As people move away from owning farms and livestock, the need for the skills of the herding dogs has dwindled. But, they continue to make excellent pets.

Until 1983, dog breeds in this category were part of the working group. All the dogs in the herding group have the instinctual ability and drive to control the movements of other animals. These dogs consist mainly of sheep and cattle dogs.

Modern-day herding dogs tend to be household pets and in all probability will never come across livestock. Their instincts are so strong, however, that many will try to gently herd their human family, especially children.

Dogs in the herding group are intelligent and generally respond well to training. Most make wonderful family companions.

The Herding Breeds

Herding breeds include the Australian Cattle Dog, the Australian Shepherd, the Bearded Collie, the Beauceron, the Belgian Malinois, the Belgian Sheepdog, the Belgian Tervuren, the Blue Heeler, the Border Collie, the Bouvier des Flandres, the Briard, the Canaan Dog, the Cardigan Welsh Corgi, the Collie, the German Shepherd, the Old English Sheepdog, the Norwegian Buhund, the Pembroke Welsh Corgi, the Polish Lowland, the Puli, the Pyrenean Shepherd, the Shetland Sheepdog, and the Swedish Vallhund.

Short Profile of Two Well-Known Herding Breeds

Most people will recognize a German Shepherd or a Collie. The German Shepherd is in fact in the top ten of the most popular dog breeds, and has been for some time. Developed from the old farm and herding dog breeds, the German Shepherd originated from Germany mainly through the credited efforts of Captain Max von Stephanitz.

German Shepherds tend to be direct, confident and fearless.
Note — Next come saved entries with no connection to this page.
Definition maintainDiskUsage : Go World (option error) :=
  mu_Lock ;;
  defer mu_Unlock (
    m <- get_self ;;
    r <- diskUsage (Volume m) ;;
    match r with
    | (_, Some err) => ret (Some err)
    | (du, None) =>
      let totalMB := U64.div (all du) MB in
      let usedMB := U64.div (used du) MB in
      let usedRatio := float64_div (float64_of_int usedMB)
                                   (float64_of_int totalMB) in
      if float64_lt usedRatio (Threshold m) then ret None
      else
        Logger_log WarnLevel msg_above
          [zap_Uint64 "total_mb" totalMB;
           zap_Uint64 "used_mb" usedMB;
           zap_Float64 "used_ratio" usedRatio;
           zap_Float64 "used_threshold" (Threshold m)] ;;
        err <- call_Clean ;;
        match err with
        | Some e => ret (Some (Errorf_clean e))
        | None =>
          r' <- diskUsage (Volume m) ;;
          match r' with
          | (_, Some err') => ret (Some err')
          | (du', None) =>
            let newUsedMB := U64.div (used du') MB in
            let usedDiff := U64.sub usedMB newUsedMB in
            Logger_log InfoLevel msg_cleaned
              [zap_Uint64 "used_mb" newUsedMB;
               zap_Uint64 "freed_mb" usedDiff] ;;
            ret None
          end
        end
    end).

(** ** The entry point [Maintain] ([diskspace.go], lines 42-87) *)

(** Which case of the [select] is served at one turn of the loop: a tick
    of the ticker, or the cancellation of the context. *)
Inductive Ready : Type := TickerC | CtxDone.

(** Lines 46-57: the defaults. *)
Definition Maintain_defaults : Go World unit :=
  m <- get_self ;;
  (if String.eqb (Volume m) "" then set_Volume defaultVolume else ret tt) ;;
  m <- get_self ;;
  (if float64_le (Threshold m) (float64_of_int 0)
      || float64_ge (Threshold m) (float64_of_int 1)
   then set_Threshold defaultThreshold else ret tt) ;;
  m <- get_self ;;
  (if CheckInterval m <=? 0
   then set_CheckInterval defaultCheckInterval else ret tt) ;;
  m <- get_self ;;
  match Logger m with
  | None => set_Logger zap_NewNop
  | Some _ => ret tt
  end.

(** Lines 59-62: the announcement. *)
Definition Maintain_announce : Go World unit :=
  m <- get_self ;;
  Logger_log InfoLevel msg_starting
    [zap_String "volume" (Volume m);
     zap_Float64 "threshold" (Threshold m);
     zap_Duration "interval" (CheckInterval m)].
They become very attached and loyal to their owners and are protective of their families. Eager to please, they are quick to learn and obedient. If trained and socialized carefully, German Shepherds can make excellent family companions.

Although their exact origin is unknown, the Collie has been around for centuries. These intelligent, sensitive and good-natured dogs were used mainly as drover dogs in England and Scotland. They helped drive and guide livestock such as sheep and cows to market.

Collies thrive on interaction with their humans, and can become destructive or noisy if left alone too long. Their devotion and loyalty to their human family is very great.

Rarer Breeds

The Belgian Tervuren and the Canaan Dog are two breeds in the herding group that may be much less recognizable. Fittingly named, the Belgian Tervuren originated from the village of Tervuren, in Belgium.

The first of these dogs were developed through Brewer M. Corbeel, a resident of the village. Courageous, alert and intelligent, the Belgian Tervuren is an energetic dog that is happiest when given a job to do.

These dogs are territorial and protective, and they are very loyal to their families. They can be possessive of their owners. As with most breeds, early training and socialization is important.

The ancestry of the Canaan Dog dates back to Biblical times. The breed originated in the land of Canaan, and they were the guard and herding dogs of the ancient Israelites.

The Canaan Dog tends to be aloof with strangers, but they are very devoted and loyal to their owners. They are intelligent, and can be independent, docile, dependable and lively. Territorial, these dogs are vigilant protectors of their family and their family’s property.

As people have moved away from owning farms and livestock, the need for these breeds in their herding capacities has dwindled. Their general characteristics are such, however, that they have continued on as beloved family pets.